Nigeria: situation précaire à Lagos deux jours après la répression sanglante

Publié le à Lagos (AFP)

Prison centrale incendiée, coups de feu, rues désertes: la situation restait précaire jeudi à Lagos sous couvre-feu, deux jours après la sanglante répression des manifestations pacifiques dans la mégapole nigériane.

Depuis le début de la contestation de la jeunesse nigériane il y a deux semaines contre les violences policières, au moins 56 personnes sont décédées dans les manifestations, selon Amnesty International.

Mardi soir, l'armée et la police ont tiré à balles réelles sur des manifestants pacifiques, faisant au moins 12 morts et des centaines de blessés dans deux rassemblements distincts à Lagos, selon l'organisation. Ces fusillades ont provoqué la colère de très nombreux Nigérians, et l'indignation à l'étranger.

Après ces tueries, des violences et des affrontements entre jeunes et forces de l'ordre ont éclaté mercredi dans plusieurs quartiers de Lagos, en dépit d'un couvre-feu imposé depuis mardi dans la ville de 20 millions d'habitants.

Jeudi midi, des volutes de fumées noires s'élevaient au dessus de la prison centrale de Lagos, à Ikoyi, un quartier aisé de la capitale, ont constaté des journalistes de l'AFP. Plusieurs coups de feu ont également été entendus.

"La prison est en train d'être attaquée", ont affirmé à l'AFP des policiers stationnés non loin du centre de détention. En milieu d'après-midi, "la situation s'était calmée et semblait sous contrôle", selon un témoin habitant à côté de la prison.

- Rues désertes et pillages -

Au total, une vingtaine de bâtiments publics, plusieurs postes de police, les sièges d'une station de télévision et de l'autorité portuaire ou encore un terminal de bus ont été incendiés ces derniers jours.

Jeudi, les rues étaient dans l'ensemble désertes; de nombreux magasins alimentaires avaient été pillés ou des boutiques détruites.

Depuis la répression des manifestations, le président Muhammadu Buhari ne s'est pas exprimé. Il tenait jeudi après-midi un conseil national de défense avec son ministre de la Défense et le chef de la police, selon un communiqué.

La veille, le vice-président du pays avait réagi: "La douleur provoquée par ces terribles évènements est palpable dans nos villages et nos villes. Ces disparitions sont irremplaçables, mais justice leur sera rendue", avait déclaré Yemi Osinbajo.

Mises en cause par des témoins et des ONG, la police et l'armée nient toute responsabilité.

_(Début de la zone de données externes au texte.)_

Definition plus : Fraction -> Fraction -> outcome Fraction := plus_with add dadd.
Definition minus : Fraction -> Fraction -> outcome Fraction := plus_with sub dsub.

Definition divide (f g : Fraction) : outcome Fraction :=
  '(overflow, top) ← mul false (top_ f) (bottom_ g);
  '(overflow, bottom) ← mul overflow (bottom_ f) (top_ g);
  if (negb overflow : bool) then new top bottom else of_double (ddiv (to_double f) (to_double g)).

Definition times (f g : Fraction) : outcome Fraction :=
  '(overflow, top) ← mul false (top_ f) (top_ g);
  '(overflow, bottom) ← mul overflow (bottom_ f) (bottom_ g);
  if (negb overflow : bool) then new top bottom else of_double (dmul (to_double f) (to_double g)).

Definition opposite (f : Fraction) : outcome Fraction := int64 t := - top_ f in new t (bottom_ f).
Definition absolute (f : Fraction) : outcome Fraction :=
  int64 t := (if top_ f <? 0 then - top_ f else top_ f)%llong in new t (bottom_ f).
Definition inverse (f : Fraction) : outcome Fraction := if negb (top_ f =? 0) then new (bottom_ f) (top_ f) else Throw BadValue.
Definition integralPart (f : Fraction) : outcome Z := quot 64 (top_ f) (bottom_ f).
Definition decimalPart (f : Fraction) : outcome Fraction := n ← integralPart f; minus f (of_long_long n).

(** ** Comparisons *)

Definition equal (f g : Fraction) : bool := (top_ f =? top_ g) && (bottom_ f =? bottom_ g).

Definition compare_with (cmp : Z -> Z -> bool) (dcmp : double -> double -> bool) (f g : Fraction) : outcome bool :=
  '(overflow, a) ← mul false (top_ f) (bottom_ g);
  '(overflow, b) ← mul overflow (top_ g) (bottom_ f);
  Ok (if (negb overflow : bool) then cmp a b else dcmp (to_double f) (to_double g)).

Definition less : Fraction -> Fraction -> outcome bool := compare_with Z.ltb SFltb.
Definition less_equal : Fraction -> Fraction -> outcome bool := compare_with Z.leb SFleb.
Definition greater : Fraction -> Fraction -> outcome bool := compare_with (fun a b => b <? a) (fun x y => SFltb y x).
Definition greater_equal : Fraction -> Fraction -> outcome bool := compare_with (fun a b => b <=? a) (fun x y => SFleb y x).

(** ** Stable version *)

Fixpoint stable_loop (fuel : nat) (x y : Fraction) (n max : Z) : outcome Fraction :=
  if equal x y then Ok x
  else
    match fuel with
    | O => NoFuel
    | S f => if max <=? n + 1 then Throw SeriousBug else y' ← of_double (to_double y); stable_loop f y y' (n + 1) max
    end.
Definition stableVersion (f : Fraction) (max : Z) : outcome Fraction :=
  y ← of_double (to_double f); stable_loop (S (Z.to_nat max)) f y 0 max.

(** ** Canonical form *)

Record canonical (f : Fraction) : Prop := {
  can_top : - 2 ^ 63 <= top_ f < 2 ^ 63;
  can_bottom : 0 < bottom_ f < 2 ^ 63;
  can_gcd : Z.gcd (top_ f) (bottom_ f) = 1 }.

(** The rational number. *)
Definition toQ (f : Fraction) : Q := top_ f # Z.to_pos (bottom_ f).

(** What a call may do: return a fraction in canonical form, throw, or overflow; it does
    not loop. *)
Definition sound (o : outcome Fraction) : Prop := match o with Ok f => canonical f | NoFuel => False | _ => True end.

Lemma sound_bind {A} (o : outcome A) (k : A -> outcome Fraction) : o <> NoFuel -> (forall a, o = Ok a -> sound (k a)) -> sound (outcome_bind k o).
Proof. intros Hn Hk. destruct o; try done. by apply Hk. Qed.

Lemma fit_cases w z : fit w z = Ok z /\ - 2 ^ (w - 1) <= z < 2 ^ (w - 1) \/ fit w z = Undef.
Proof. unfold fit. destruct (in_S w z) eqn:E; [left; by apply in_S_spec in E|by right]. Qed.

Lemma op2_cases w f a b : op2 w f (val a) (val b) = Ok (f a b) /\ - 2 ^ (w - 1) <= f a b < 2 ^ (w - 1) \/ op2 w f (val a) (val b) = Undef.
Proof. apply fit_cases. Qed.

(** Dividing both by the greatest common divisor. *)
Lemma reduced a b s : 0 <= a -> 0 < b -> s = 1 \/ s = -1 ->
  let g := Z.gcd a b in 0 < g /\ Z.gcd (Z.quot a g * s) (Z.quot b g) = 1 /\ 0 < Z.quot b g <= b /\ 0 <= Z.quot a g <= a /\
  a = g * Z.quot a g /\ b = g * Z.quot b g.
Proof.
  intros Ha Hb Hs g. assert (Hg : 0 < g). { pose proof (Z.gcd_nonneg a b). destruct (Z.eq_dec g 0) as [E|]; [|lia]. apply Z.gcd_eq_0_r in E. lia. }
  destruct (Z.gcd_divide_l a b) as [qa Ea], (Z.gcd_divide_r a b) as [qb Eb]. fold g in Ea, Eb.
  assert (Qa : Z.quot a g = qa) by (rewrite Ea at 1; apply Z.quot_mul; lia). assert (Qb : Z.quot b g = qb) by (rewrite Eb at 1; apply Z.quot_mul; lia).
  rewrite Qa, Qb. assert (0 < qb) by nia. assert (0 <= qa) by nia.
  assert (E1 : Z.gcd qa qb = 1). { apply (Z.mul_reg_l _ _ g); [lia|]. rewrite <- Z.gcd_mul_mono_l_nonneg by lia.
    rewrite Z.mul_1_r, (Z.mul_comm g qa), (Z.mul_comm g qb), <- Ea, <- Eb. done. }
  split_and!; try lia; try nia. destruct Hs as [-> | ->]; [by rewrite Z.mul_1_r|]. replace (qa * -1) with (- qa) by lia. by rewrite Z.gcd_opp_l.
Qed.

Lemma new_ok top bottom : Z.abs top < 2 ^ 63 -> Z.abs bottom < 2 ^ 63 -> bottom <> 0 ->
  exists f, new top bottom = Ok f /\ canonical f /\ top_ f * bottom = top * bottom_ f.
Proof.
  intros Ht Hb Hnz. unfold new. rewrite (proj2 (Z.eqb_neq bottom 0) Hnz). cbn [negb ASSERT]. unfold mbind, outcome_mbind. cbn [outcome_bind].
  rewrite !abs_ok, !val_bind by lia.
  set (s := if Bool.eqb (top <? 0) (bottom <? 0) then 1 else -1).
  destruct (reduced (Z.abs top) (Z.abs bottom) s ltac:(lia) ltac:(lia)) as (Hg & Hgcd & Hqb & Hqa & Ea & Eb).
  { unfold s. destruct (Bool.eqb _ _); lia. }
  set (g := Z.gcd (Z.abs top) (Z.abs bottom)) in *. set (qa := Z.quot (Z.abs top) g) in *. set (qb := Z.quot (Z.abs bottom) g) in *.
  assert (Hs : s = 1 \/ s = -1) by (unfold s; destruct (Bool.eqb _ _); lia).
  rewrite (quot_ok 64 (Z.abs top)), (quot_ok 64 (Z.abs bottom)) by (fold qa qb; lia). fold qa qb. rewrite op2_ok by nia. rewrite !val_bind.
  eexists. split; [done|]. split; [split; cbn [top_ bottom_]; [nia|lia|done]|]. cbn [top_ bottom_].
  assert (E : s * Z.abs top * bottom = top * Z.abs bottom).
  { unfold s. destruct (Z.ltb_spec top 0), (Z.ltb_spec bottom 0); cbn [Bool.eqb]; lia. }
  apply (Z.mul_reg_l _ _ g); [lia|]. replace (g * (qa * s * bottom)) with (s * (g * qa) * bottom) by lia.
  replace (g * (top * qb)) with (top * (g * qb)) by lia. by rewrite <- Ea, <- Eb.
Qed.

Lemma new_sound top bottom : sound (new top bottom).
Proof.
  destruct (Z.eq_dec bottom 0) as [->|Hb]; [done|].
  destruct (Z.lt_ge_cases (Z.abs top) (2 ^ 63)) as [Ht|Ht], (Z.lt_ge_cases (Z.abs bottom) (2 ^ 63)) as [Hbb|Hbb];
    [destruct (new_ok top bottom Ht Hbb Hb) as (f & -> & Hf & _); done|..].
  all: unfold new; rewrite (proj2 (Z.eqb_neq bottom 0) Hb); cbn [negb ASSERT]; unfold mbind, outcome_mbind, abs; cbn [outcome_bind val].
  all: unfold mbind, outcome_mbind; cbn [outcome_bind val]; unfold fit.
  all: destruct (in_S 64 (Z.abs top)) eqn:E1; [apply in_S_spec in E1|done]; cbn [outcome_bind].
  all: try (exfalso; change (2 ^ (64 - 1)) with (2 ^ 63) in *; lia).
  all: destruct (in_S 64 (Z.abs bottom)) eqn:E2; [apply in_S_spec in E2|done]; exfalso; change (2 ^ (64 - 1)) with (2 ^ 63) in *; lia.
Qed.

(** ** From a [double] *)

Lemma to_long_long_cases x : (exists a, to_long_long x = Ok a /\ truncate x = Ok a /\ a < 2 ^ 63) \/ to_long_long x = Undef.
Proof.
  unfold to_long_long. destruct (truncate x) as [z| | |] eqn:E; cbn; try (by right); [|by destruct x|by destruct x].
  destruct (fit_cases 64 z) as [[-> Hz]| ->]; [left|by right]. exists z. split_and!; try done. change (2 ^ (64 - 1)) with (2 ^ 63) in Hz. lia.
Qed.

(** The state of the continued fraction. *)
Record converging (x : double) (a t2 m00 m10 m01 m11 : Z) : Prop := {
  cv_x : valid x /\ nonneg x /\ truncate x = Ok a;
  cv_t2 : 0 <= t2;
  cv_m : 0 <= m00 < 2 ^ 63 /\ 0 <= m10 < 2 ^ 63 /\ 0 <= m01 /\ 0 <= m11 }.

Definition convergent (o : outcome (Z * Z)) : Prop :=
  match o with Ok (m00, m10) => 0 <= m00 < 2 ^ 63 /\ 0 <= m10 < 2 ^ 63 | NoFuel => False | _ => True end.

(** The next number of the expansion. *)
Lemma next_term x a : valid x -> nonneg x -> truncate x = Ok a -> let y := ddiv (of_Z 1) (dsub x (of_Z a)) in
  valid y /\ (forall b, truncate y = Ok b -> nonneg y /\ 0 <= b).
Proof.
  intros Hv Hn Ht y. destruct (fractional_part_nonneg x a Hv Hn Ht) as [Ha Hd]. destruct (ddiv_ok (of_Z 1) (dsub x (of_Z a))) as [Hy Hs].
  split; [done|]. intros b Hb. fold y in Hs. assert (Hny : nonneg y).
  { destruct Hs as [|[s E]]; [done|done|intros E; by rewrite E in Hb|done|by rewrite E in Hb]. }
  split; [done|]. by destruct (fractional_part_nonneg y b Hy Hny Hb).
Qed.

Lemma converge_sound fuel eps : forall x a t2 m00 m10 m01 m11 cnt, converging x a t2 m00 m10 m01 m11 ->
  0 <= cnt <= 10001 -> 10002 - cnt <= Z.of_nat fuel -> convergent (converge fuel eps x a t2 m00 m10 m01 m11 cnt).
Proof.
  induction fuel as [|fuel IH]; intros x a t2 m00 m10 m01 m11 cnt [(Hv & Hn & Ht) Ht2 (H00 & H10 & H01 & H11)] Hc Hf; [lia|]. cbn [converge].
  destruct (Z.leb_spec t2 MAX_DENOM) as [Hle|]; [|done]. destruct (fractional_part_nonneg x a Hv Hn Ht) as [Ha _].
  unfold MAX_DENOM in Hle.
  destruct (op2_cases 64 Z.mul m00 a) as [[-> Hb]| ->]; [|done]. change (Ok (m00 * a)) with (val (m00 * a)).
  destruct (op2_cases 64 Z.add (m00 * a) m01) as [[-> Ht1]| ->]; [|done]. cbn [outcome_bind]. change (2 ^ (64 - 1)) with (2 ^ 63) in *.
  set (t1 := m00 * a + m01) in *. assert (0 <= t1) by nia. destruct (SFltb _ eps); [by split; lia|]. destruct (SFltb _ _); [by split; lia|].
  destruct (next_term x a Hv Hn Ht) as [Hy Hb2]. set (y := ddiv _ _) in *. unfold mbind, outcome_mbind.
  destruct (to_long_long_cases y) as [(b & -> & Eb & Hbb)| ->]; [|done]. cbn [outcome_bind]. destruct (Hb2 b Eb) as [Hny Hb0].
  destruct (op2_cases 64 Z.mul t2 b) as [[-> Hb3]| ->]; [|done]. change (Ok (t2 * b)) with (val (t2 * b)).
  destruct (op2_cases 64 Z.add (t2 * b) m10) as [[-> Ht3]| ->]; [|done]. cbn [outcome_bind].
  destruct (Z.ltb_spec 10000 cnt); [done|]. apply IH; [split; [done|nia|lia]|lia|lia].
Qed.

Lemma halve_sound fuel : forall k m00 m10, 0 <= m00 < 2 ^ (31 + Z.of_nat k) -> 0 <= m10 < 2 ^ (31 + Z.of_nat k) -> (k < fuel)%nat ->
  exists a b, halve fuel m00 m10 = Ok (a, b) /\ 0 <= a < 2 ^ 63 /\ 0 <= b < 2 ^ 63.
Proof.
  assert (Hstep : forall m, 0 <= m -> Z.shiftr m 1 = m / 2) by (intros; by rewrite Z.shiftr_div_pow2 by lia).
  induction fuel as [|fuel IH]; intros k m00 m10 H0 H1 Hk; [lia|]. cbn [halve]. unfold MAX_DENOM.
  destruct (_ || _) eqn:E; [|exists m00, m10; split; [done|lia]].
  rewrite !Hstep by lia. destruct k as [|k]; [change (2 ^ (31 + Z.of_nat 0)) with 2147483648 in *; lia|].
  replace (31 + Z.of_nat (S k)) with (Z.succ (31 + Z.of_nat k)) in * by lia. rewrite Z.pow_succ_r in * by lia.
  apply IH with k; [..|lia]; (split; [apply Z.div_pos; lia|apply Z.div_lt_upper_bound; lia]).
Qed.

Lemma attempt_sound value eps : valid value -> isnan value = false ->
  match attempt value eps with Ok (Some f) => canonical f | NoFuel => False | _ => True end.
Proof.
  intros Hv Hn. destruct (valid_abs value Hv) as [Hva Hna]. specialize (Hna Hn). unfold attempt, mbind, outcome_mbind. set (x := SFabs value) in *.
  destruct (to_long_long_cases x) as [(a & -> & Et & Ha)| ->]; [|done]. cbn [outcome_bind].
  rewrite (op2_ok 64 Z.mul 0 a), (op2_ok 64 Z.add (0 * a) 1) by lia. rewrite val_bind.
  assert (Hc : convergent (converge ITERATIONS eps x a (0 * a + 1) 1 0 0 1 0)).
  { apply converge_sound; [split; [done|lia|lia]|lia|]. unfold ITERATIONS. lia. }
  destruct (converge _ _ _ _ _ _ _ _ _ _) as [[m00 m10]| | |]; cbn [outcome_bind convergent] in *; try done. destruct Hc as [H0 H1].
  destruct (halve_sound 64 32 m00 m10) as (p & q & -> & Hp & Hq); [done|done|lia|]. cbn [outcome_bind].
  destruct (Z.eqb_spec q 0) as [|Hq0]; [done|]. cbn [negb]. set (s := if SFltb value (of_Z 0) then -1 else 1).
  assert (Hs : s = 1 \/ s = -1) by (unfold s; destruct (SFltb _ _); lia).
  destruct (reduced p q s ltac:(lia) ltac:(lia) Hs) as (Hg & Hgcd & Hqb & Hqa & _ & _).
  set (g := Z.gcd p q) in *. set (a' := Z.quot p g) in *. set (b' := Z.quot q g) in *.
  rewrite (quot_ok 64 p), (quot_ok 64 q) by (fold a' b'; lia). fold a' b'. rewrite op2_ok by nia. rewrite !val_bind.
  split; cbn [top_ bottom_]; [nia|lia|done].
Qed.

Lemma of_double_sound value : valid value -> sound (of_double value).
Proof.
  intros Hv. unfold of_double. destruct (isnan value) eqn:Hn; [done|]. cbn [negb ASSERT]. unfold mbind, outcome_mbind. cbn [outcome_bind].
  induction tolerances as [|eps l IH]; [done|]. cbn [attempts]. unfold mbind, outcome_mbind. pose proof (attempt_sound value eps Hv Hn) as Ha.
  by destruct (attempt value eps) as [[f|]| | |].
Qed.

Lemma valid_to_double f : valid (to_double f).
Proof. apply ddiv_ok. Qed.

"Je ne peux pas dire qui est impliqué dans cette fusillade, certainement pas la police", a affirmé mercredi matin le ministre de la Police, Muhammad Maigari Dingyadi à la BBC, la radio britannique.

"Les militaires se sont déjà exprimés, ils nient être responsables", a-t-il ajouté.

- Attaque préméditée ? -

Des vidéos de la fusillade montrant des militaires tirer à balles réelles au dessus d'une foule qui agitait des drapeaux et chantait l'hymne national au péage de Lekk, avaient été largement relayées sur les réseaux sociaux, suscitation l'indignation.

Washington a condamné jeudi "le recours excessif à la force" par les militaires. "Les personnes impliquées doivent être tenues responsables selon les lois nigérianes", a déclaré le chef de la diplomatie américaine, Mike Pompeo.

Avant les Etats-Unis, l'Union africaine, l'Union Européenne et l'ONU avaient déjà condamné ces violences, et demandé à ce que les responsables de ces tueries soient poursuivis en justice.

"Il semble assez clair que les forces nigérianes ont eu un recours excessif à la force, tirant et tuant à balles réelles", a déclaré la Haute-Commissaire de l'ONU aux droits de l'Homme, Michelle Bachelet.

"Si les informations faisant état de la mise hors service de l'éclairage et des caméras de surveillance avant la fusillade devaient être confirmées, cela pourrait suggérer que cette attaque lancée contre des manifestants pacifiques était préméditée, planifiée et coordonnée", a-t-elle ajouté.